Shareholders are becoming increasingly aware of climate change risks.

 

Since early 2017, both Australian and foreign companies have faced a wave of climate change-related shareholder activism. Ceres maintains a Climate and Sustainability Shareholder Resolutions Database, which at February 2020 showed around 1,068 resolutions that had been put to companies worldwide since early 2017.

In 2020, advisory resolutions requiring energy companies to set scope 3 emissions targets have attracted close to, or over, 50% support from investors and funds.

The 2015 Federal Court case of Australasian Centre for Corporate Responsibility v Commonwealth Bank of Australia,1 and its subsequent appeal,2 demonstrate the limits of shareholder activism in Australia. Shareholders cannot propose resolutions that seek to 'usurp the powers' of directors, nor can shareholders propose advisory resolutions. This means shareholders typically cannot propose resolutions, for example, expressing the opinion that the directors are failing to adequately account for climate change risk. Where shareholders can propose a resolution, it is open to — and indeed incumbent upon — directors to comment on the merits of the resolution (or lack thereof). This means directors may advise the general meeting that the proposed resolution is not in the best interests of the company.

'In 2018 there were 17 shareholder resolutions submitted to shareholder meetings, of which 14 related to disclosure of climate risk, emissions or targets.'3

During the 2019 AGM season, superfunds were present in pushing companies to act on climate change, while activist shareholders doubled down on the call from regulators to ensure disclosures align with the TCFD recommendations.

Shareholder resolutions were brought by Market Forces and the Australasian Centre for Corporate Responsibility (ACCR) against a number of companies.

In light of the decision in ACCR v CBA above, both Market Forces and the ACCR proposed special resolutions to amend the constitutions of these companies to allow shareholders by ordinary resolution at an AGM to express an opinion, make a request or ask for information about the way in which a power of the company vested in the directors had been, or should have been, exercised.

At the same time, Market Forces and the ACCR proposed ordinary resolutions contingent on the amendment of the company's constitution. The ordinary resolutions included:

  • 'Transition planning disclosure' - that companies disclose strategies and targets to reduce exposure to fossil fuel assets in line with the Paris Agreement, including eliminating exposure to thermal coal in OECD countries by 2030 (Market Forces).
  • 'Lobbying inconsistent with the goals of the Paris Agreement' - that the companies suspend memberships of industry associations where a major function of that association is to undertake lobbying that is, on balance, inconsistent with the goals of the Paris Agreement (ACCR).
  • 'Paris goals and targets' - that the board disclose details of how the company's capital expenditure is aligned with the Paris Agreement; targets for reductions in the company's emissions; and details of how the company's remuneration policy will incentivise progress against the targets (ACCR).
  • 'Exposure reduction targets' - that the company disclose targets to reduce investment and underwriting exposure to coal, oil and gas assets, along with plans and progress to achieve the targets (Market Forces).

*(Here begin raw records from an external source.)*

(* ===== verification/PipeTable.v ===== *)
(** * The pipe table (crates/runtime-core/src/pipe.rs, [PipeTable])

    The machine-wide table of pipe buffers: a vector of optional slots and the
    lowest index that may be free. Allocation takes the lowest free slot, a
    pair of pipes two adjacent ones (the host bridge relies on it), and a slot
    is freed when its pipe is fully closed. A method of a pipe in the table
    runs through [on_slot], which threads the event log. *)

From S2P Require Import Prelude IoBuffer Pipe.

Record PipeTable (F D : Type) : Type := mkTable { pipes : IoBuffer (option (PipeBuffer F D)); first_free : nat }.
Arguments mkTable {F D}. Arguments pipes {F D}. Arguments first_free {F D}.

(** The table with the events so far. *)
Record Table (F D : Type) : Type := mkTab { table : PipeTable F D; events : list (event F) }.
Arguments mkTab {F D}. Arguments table {F D}. Arguments events {F D}.

Section Methods.
Context {F D : Type}.
Variable slot_size : Z.              (** [size_of::<Option<PipeBuffer>>()] *)
Implicit Types (t : Table F D) (b : PipeBuffer F D).

Definition new_table : PipeTable F D := mkTable IoBuffer.new 0.
Definition slots t : list (option (PipeBuffer F D)) := values (pipes (table t)).

Definition get t (idx : nat) : option (PipeBuffer F D) :=
  match slots t !! idx with Some (Some b) => Some b | _ => None end.

Definition set_slots t (l : list (option (PipeBuffer F D))) (ff : nat) : Table F D :=
  mkTab (mkTable (mkIoBuffer l (IoBuffer.capacity (pipes (table t)))) ff) (events t).
Definition put t (idx : nat) b : Table F D := set_slots t (<[idx := Some b]> (slots t)) (first_free (table t)).

(** [self.get_mut(idx)] followed by a method of the pipe. *)
Definition on_slot {A} (idx : nat) (m : op (Pipe F D) A) : op (Table F D) (option A) := fun t =>
  match get t idx with
  | None => Some (t, Ok None)
  | Some b =>
      match m (mkCtx b (events t)) with
      | None => None
      | Some (p, res) =>
          Some (mkTab (table (put t idx (pipe p))) (log p), match res with Ok a => Ok (Some a) | Err e => Err e end)
      end
  end.
(** A method that cannot fail. *)
Definition with_slot (idx : nat) (g : Pipe F D -> Pipe F D) t : Table F D :=
  match get t idx with
  | None => t
  | Some b => let p := g (mkCtx b (events t)) in mkTab (table (put t idx (pipe p))) (log p)
  end.

Definition is_none {A} (o : option A) : bool := match o with None => true | Some _ => false end.

(** ** Allocation *)

Definition on_vector {A} (m : op (IoBuffer (option (PipeBuffer F D))) A) : op (Table F D) A := fun t =>
  match m (pipes (table t)) with
  | None => None
  | Some (v, res) => Some (mkTab (mkTable v (first_free (table t))) (events t), res)
  end.

Definition prepare_length (mem : Memory) (length : Z) : op (Table F D) unit :=
  if u32_max <? length then op_err ENOMEM
  else
    do! cap <- op_get (fun t => IoBuffer.capacity (pipes (table t)));
    if cap <? length
    then on_vector (reserve_with slot_size mem (Z.max (Z.max length (saturating_mul usize_max cap 2)) 4))
    else op_ret tt.

Definition prepare_slot (mem : Memory) : op (Table F D) nat :=
  do! t <- op_get id;
  let ff := first_free (table t) in
  do! _ <- op_assert (fun _ => (ff <=? length (slots t))%nat);
  match position is_none (drop ff (slots t)) with
  | Some offset => op_ret (ff + offset)%nat
  | None =>
      let index := length (slots t) in
      do! want <- op_lift (ok_or (checked_add usize_max (Z.of_nat index) 1) ENOMEM);
      do! _ <- prepare_length mem want;
      op_ret index
  end.

(** [prepare_slots]; [imem] serves the reservation of the index vector. *)
Definition free_from (ff : nat) (l : list (option (PipeBuffer F D))) : list nat :=
  map (fun i => ff + i)%nat
    (List.filter (fun i => match drop ff l !! i with Some None => true | _ => false end) (seq 0 (length l - ff))).
Definition prepare_slots (imem mem : Memory) (count : nat) : op (Table F D) (list nat) :=
  do! t <- op_get id;
  match reserve_with 4 imem (Z.of_nat count) (@IoBuffer.new nat) with
  | Some (_, Ok _) =>
      let reused := take count (free_from (first_free (table t)) (slots t)) in
      let appended := (count - length reused)%nat in
      do! want <- op_lift (ok_or (checked_add usize_max (lenZ (slots t)) (Z.of_nat appended)) ENOMEM);
      do! _ <- prepare_length mem want;
      op_ret (reused ++ seq (length (slots t)) appended)
  | Some (_, Err e) => op_err e
  | None => op_panic
  end.

Definition with_index (idx : nat) b : PipeBuffer F D :=
  mkPipe (Pipe.capacity b) (reserved b) (Z.of_nat idx) (ring b) (ends b) (fifo b) (stream b).

Definition publish_prepared (index : nat) b : op (Table F D) unit :=
  do! _ <- op_assert (fun _ => Z.of_nat index <=? u32_max);
  do! t <- op_get id;
  let b := with_index index b in
  let ff := if (first_free (table t) =? index)%nat then S index else first_free (table t) in
  if (index =? length (slots t))%nat then
    do! _ <- on_vector (push (Some b));
    op_modify (fun t => set_slots t (slots t) ff)
  else
    match slots t !! index with
    | Some None => op_modify (fun t => set_slots t (<[index := Some b]> (slots t)) ff)
    | _ => op_panic
    end.

Definition try_alloc (mem : Memory) b : op (Table F D) nat :=
  do! index <- prepare_slot mem;
  do! _ <- publish_prepared index b;
  op_ret index.

Definition two_free (w : option (PipeBuffer F D) * option (PipeBuffer F D)) : bool := is_none (fst w) && is_none (snd w).
(** [windows(2)]. *)
Definition windows {A} (l : list A) : list (A * A) := zip l (List.tl l).

Definition try_alloc_pair (mem : Memory) (b1 b2 : PipeBuffer F D) : op (Table F D) (nat * nat) :=
  do! t <- op_get id;
  let ff := first_free (table t) in
  do! _ <- op_assert (fun _ => (ff <=? length (slots t))%nat);
  match position two_free (windows (drop ff (slots t))) with
  | Some offset =>
      let i := (ff + offset)%nat in
      do! _ <- op_modify (fun t => set_slots t (<[S i := Some (with_index (S i) b2)]> (<[i := Some (with_index i b1)]> (slots t)))
                                     (if (ff =? i)%nat then S (S i) else ff));
      op_ret (i, S i)
  | None =>
      let a := length (slots t) in
      do! want <- op_lift (ok_or (checked_add usize_max (Z.of_nat a) 2) ENOMEM);
      do! _ <- prepare_length mem want;
      do! _ <- on_vector (push (Some (with_index a b1)));
      do! _ <- on_vector (push (Some (with_index (S a) b2)));
      do! _ <- op_modify (fun t => set_slots t (slots t) (if (ff =? a)%nat then S (S a) else ff));
      op_ret (a, S a)
  end.

Definition with_connection (token : Z) b : PipeBuffer F D :=
  let s := stream b in
  set_stream b (mkStream (stream_error_code s) (stream_error_pending s) (socket_read_shutdown s) (socket_write_shutdown s)
    token (write_sealed s) (read_error_code s) (writes_finished s)).

(** [token] is what [allocate_host_net_handle] returns, [g1] and [g2] are the
    outcomes of the two buffer reservations. *)
Definition alloc_tcp_pair (token : result Z) (g1 g2 : bool) (mem : Memory) (cap : nat) : op (Table F D) (nat * nat) :=
  do! token <- op_lift token;
  do! recv <- op_lift (try_new g1 cap);
  do! send <- op_lift (try_new g2 cap);
  try_alloc_pair mem (with_connection (as_u32 token) recv) (with_connection (as_u32 token) send).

As none of the special resolutions were passed, the ordinary resolutions above, which were contingent on the amendment, could not be put. However, the voting data is still available. The resolutions put by the ACCR relating to lobbying attracted the greatest support, receiving between roughly 15% and 30% support. The resolution put by Market Forces to a number of companies relating to 'transition planning disclosure' also attracted 30.33% support in one instance, but less than 10% support from the shareholders of some other companies.

Key risks

While relatively few resolutions have been successful in Australia to date, some have resulted in changes to climate change practices, and shareholder support for such resolutions is increasing.

Shareholder resolutions can be a signifier of general interest in a company's activities, and can be a precursor to more sustained activism, including judicial and/or non-judicial complaints. Unless managed appropriately, shareholder activism can also have adverse reputational and commercial impacts.

Key questions

  • Has your organisation mapped out its stakeholder profile and assessed the likelihood that any stakeholder constituency might raise concerns about your organisation's current approach to managing climate change-related risk?
  • Does your organisation have a strategy for engaging with your stakeholders (such as investors and civil society) ahead of AGM season, and how effective is that strategy?
  • Does your organisation assess likely resolutions to be put, and questions to be asked, and have appropriate responses?

Footnotes

  1. Australasian Centre for Corporate Responsibility v Commonwealth Bank of Australia [2015] FCA 785.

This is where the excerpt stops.